Building a character from the inside out

While Scute handled the surface and motion, Gary’s performance still had to work emotionally — without relying on traditional character features. Snakes don’t have eyelids, and Disney chose not to fake it. Instead, the team developed what they called a “lid brow” — a brow ridge that could press down over the eye, as a lid would, while scaling and reshaping the eye beneath it to avoid an unnatural bulge. It was, by any measure, a complex technical problem.
“I think the sound bite I always used was, this is the most difficult thing I’ve ever done and I’m having so much fun,” said Adam Green, animation supervisor at Disney Animation.
One key lesson from the project was the importance of defining the character early.
“I think that’s one of the things that I took from this film… and that’s the importance of establishing a character early,” Green said. “To figure out who they are, what makes them tick, what makes them think, live, breathe…”
That foundation helped guide both performance and the technical systems supporting it. And when the voice performance came into play — the moment Green animated a talk show clip of Ke Huy Quan at the director’s request, in a room of thirty people — everything clicked.
“Ke and Gary were almost like they were meant to be together,” Green said. “It just kind of made sense.”

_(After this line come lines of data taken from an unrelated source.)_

(** Every entry is a textual shape that is still empty. *)
Definition emptyEntry (entry : list (string * json)) : bool :=
  let entryType := textOf "type" entry in
  if existsb (String.eqb entryType) ["output_text"; "summary_text"; "text"; "reasoning_text"] then String.eqb (textOf "text" entry) ""
  else if String.eqb entryType "refusal" then String.eqb (textOf "refusal" entry) ""
  else false.
Definition isEmptyContentList (raw : option json) : bool :=
  match raw with
  | None => true
  | Some v => match decodeMaps v with None => false | Some entries => forallb emptyEntry entries end
  end.

Definition blank (v : json) (key : string) : bool := String.eqb (TrimSpace (stringField v [key])) "".

Definition isBufferableOutputItem (data : json) : bool :=
  match jsonField data "item" with
  | None => false
  | Some item =>
      let itemType := TrimSpace (stringField item ["type"]) in
      if String.eqb itemType "message" then isEmptyContentList (jsonField item "content")
      else if String.eqb itemType "reasoning" then
        if negb (blank item "encrypted_content") then false
        else isEmptyContentList (jsonField item "summary") && isEmptyContentList (jsonField item "content")
      else if String.eqb itemType "function_call" then blank item "arguments"
      else if String.eqb itemType "custom_tool_call" then blank item "input"
      else false
  end.

Definition isBufferablePart (data : json) : bool :=
  match jsonField data "part" with
  | None => false
  | Some part =>
      let partType := TrimSpace (stringField part ["type"]) in
      if existsb (String.eqb partType) ["output_text"; "summary_text"; "text"; "reasoning_text"] then blank part "text"
      else if String.eqb partType "refusal" then blank part "refusal"
      else false
  end.

(** A choice carries text, tool arguments or a finish reason. *)
Definition mapField (key : string) (fields : list (string * json)) : option (list (string * json)) :=
  match field key fields with Some (JObject m) => Some m | _ => None end.
Definition choiceHasContent (choice : list (string * json)) : bool :=
  if negb (String.eqb (TrimSpace (textOf "finish_reason" choice)) "") then true
  else
    match (match mapField "message" choice with Some m => Some m | None => mapField "delta" choice end) with
    | None => false
    | Some message =>
        negb (String.eqb (textOf "content" message) "")
        || (match field "tool_calls" message with Some (JArray (_ :: _)) => true | _ => false end)
        || (match mapField "function_call" message with Some (_ :: _) => true | _ => false end)
        || negb (String.eqb (textOf "refusal" message) "")
    end.
Definition hasChatCompletionContent (choices : json) : bool :=
  match decodeMaps choices with None => true | Some parsed => existsb choiceHasContent parsed end.

(** ** One frame *)

Definition isResponsesEventBody (data : json) : bool :=
  let eventType := TrimSpace (stringField data ["type"]) in
  if String.eqb eventType "" then false else HasPrefix eventType "response." || HasPrefix eventType "codex.".

Definition responsesFailure (text : string) (data : json) : option RetryClassification :=
  if FoldsTo (TrimSpace (stringField data ["type"])) "response.failed" then Some (classifyRetryFailure text)
  else if bool_decide (is_Some (jsonField data "error")) then Some (classifyRetryFailure text)
  else None.

Definition classifyResponsesFrame (text : string) (data : json) : frameVerdict :=
  match responsesFailure text data with
  | Some failure => failed failure
  | None =>
      let eventType := TrimSpace (stringField data ["type"]) in
      if existsb (String.eqb eventType) ["response.created"; "response.in_progress"; "response.queued"; "keepalive"; "codex.rate_limits"]
      then verdict_of frameHandshake
      else if String.eqb eventType "response.output_item.added"
      then verdict_of (if isBufferableOutputItem data then frameHandshake else frameContent)
      else if String.eqb eventType "response.content_part.added" || String.eqb eventType "response.reasoning_summary_part.added"
      then verdict_of (if isBufferablePart data then frameHandshake else frameContent)
      else if String.eqb eventType "response.completed" || String.eqb eventType "response.incomplete" then verdict_of frameTerminal
      else verdict_of frameContent
  end.

Definition classifyClaudeFrame (eventName text : string) (data : json) : frameVerdict :=
  let eventType := TrimSpace (stringField data ["type"]) in
  let eventType := if String.eqb eventType "" then eventName else eventType in
  if String.eqb eventType "error" then failed (classifyRetryFailure text)
  else if existsb (String.eqb eventType) ["ping"; "message_start"; "content_block_start"; "content_block_stop"; "message_delta"]
  then if bool_decide (is_Some (jsonField data "error")) then failed (classifyRetryFailure text) else verdict_of frameHandshake
  else if String.eqb eventType "message_stop" then verdict_of frameTerminal
  else verdict_of frameContent.

Definition classifyChatCompletionFrame (text : string) (data : json) : frameVerdict :=
  if bool_decide (is_Some (jsonField data "error")) then failed (classifyRetryFailure text)
  else match jsonField data "choices" with
       | Some choices => verdict_of (if hasChatCompletionContent choices then frameContent else frameHandshake)
       | None => verdict_of frameContent
       end.

(** The event name and the data of a frame. *)
Record sse := mkSSE { sse_event : string; sse_data : string; sse_found : bool }.
Definition sse_line (acc : sse) (line : string) : sse :=
  let line := trimCR line in
  if HasPrefix line "event:" then mkSSE (TrimSpace (sdrop 6 line)) (sse_data acc) (sse_found acc)
  else if HasPrefix line "data:" then
    let sep := if String.eqb (sse_data acc) "" then "" else newline in
    mkSSE (sse_event acc) (sse_data acc +:+ sep +:+ TrimSpace (sdrop 5 line)) true
  else acc.
Definition splitSSEFrame (frame : string) : sse := foldl sse_line (mkSSE "" "" false) (lines frame).

(** Every line that is not empty is a comment or a field without output. *)
Definition controlLine (line : string) : bool :=
  HasPrefix line ":" || HasPrefix line "event:" || HasPrefix line "id:" || HasPrefix line "retry:" || HasPrefix line "comment:".
Definition isSSEControlFrame (frame : string) : bool :=
  let ls := filter (fun l => l <> "") ((fun l => TrimSpace (trimCR l)) <$> lines frame) in
  bool_decide (ls <> []) && forallb controlLine ls.

Definition classifyFrame (frame protocol : string) : frameVerdict :=
  let split := splitSSEFrame frame in
  if negb (sse_found split) && isSSEControlFrame frame then verdict_of frameHandshake
  else
    let data := if sse_found split then sse_data split else frame in
    let trimmedData := TrimSpace data in
    if String.eqb trimmedData "" then verdict_of frameHandshake
    else if String.eqb trimmedData "[DONE]" then verdict_of frameTerminal
    else match parse trimmedData with
         | None => verdict_of frameContent
         | Some v =>
             if isResponsesEventBody v then classifyResponsesFrame trimmedData v
             else if String.eqb protocol protocolClaude then classifyClaudeFrame (sse_event split) trimmedData v
             else if String.eqb protocol protocolOpenAI then classifyChatCompletionFrame trimmedData v
             else classifyResponsesFrame trimmedData v
         end.

(** ** Buffers of frames *)

Definition looksLikeIncompleteFrame (frame : string) : bool :=
  let trimmed := TrimSpace frame in
  if String.eqb trimmed "" then true
  else if existsb (HasPrefix trimmed) ["{"; "["; ":"] then true
  else existsb (HasPrefix trimmed) ["data:"; "event:"; "id:"; "retry:"; "comment:"].

Definition classifyFrameFragment (frame protocol : string) : frameVerdict :=
  let verdict := classifyFrame frame protocol in
  if negb (bool_decide (fv_Disposition verdict = frameContent)) then verdict
  else if Valid (TrimSpace frame) then verdict
  else if sse_found (splitSSEFrame frame) && Valid (TrimSpace (sse_data (splitSSEFrame frame))) then verdict
  else if negb (looksLikeIncompleteFrame frame) then verdict
  else verdict_of frameHandshake.

Definition isHandshake (v : frameVerdict) : bool := bool_decide (fv_Disposition v = frameHandshake).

When performance meets engineering

As animators pushed Gary into more complex performances — stretching, coiling, and twisting in ways that would break simpler rigs — the underlying tech had to keep up.
In some shots, animators used as many as six versions of Gary at once, layering multiple rigs together to achieve motion that a single setup couldn’t support.
In one scene, an animator scaled Gary’s head down and threaded it inside another Gary entirely, then aligned the scale patterns so the seam was invisible.
It’s the kind of invisible complexity audiences never notice, but it’s essential to making the performance feel natural.
A deeply collaborative pipeline
Bringing Gary to life required coordination across nearly every team at Disney Animation.
“It’s a very collaborative environment where even supervisors are learning from the animators all the time,” Green said.
That collaboration extended beyond animators to the engineers and developers building the tools. A separate software team spent roughly five months building a path tool from scratch so Gary could slither with physical accuracy, analyzing snake movement down to the mathematics of spline curves.
“Everyone in that way is an artist,” Green added. “Even the people who write the software to generate the scales on his body.”
From hand-drawn storyboards to modeling, rigging, animation, simulation, and lighting, each stage refines the character further. Green compares it to motorsport.
“The way I describe it is it’s like an F1 car,” he said. “You spend all this time… building the F1 car and then when it gets to animation, we drive it.”
Choosing the hardest path

For Disney Animation, Gary wasn’t just a new character — he was a challenge worth solving the hard way. It was also uncharted territory: the studio had never animated a CG snake as a main character before. Early in production, the team didn’t even have the language for what they were doing.
“That’s one thing I love about Disney… we love to find the thing that’s the hardest to do and do it,” Green said.
In this case, that meant building entirely new tools, modeling thousands of individual scales, and rethinking how a snake could perform on screen — all in service of making the character feel real.
And as Erickson put it, it all comes back to observation: “We’re constantly looking around at things we see in the world and just trying to figure out the rules of how they came to be.”
For Gary, those rules became code — and that code became one of Disney Animation’s most technically ambitious creations yet.
Zootopia 2 is streaming now on Disney+ — and once you know what went into Gary, it’s hard not to watch it a little differently.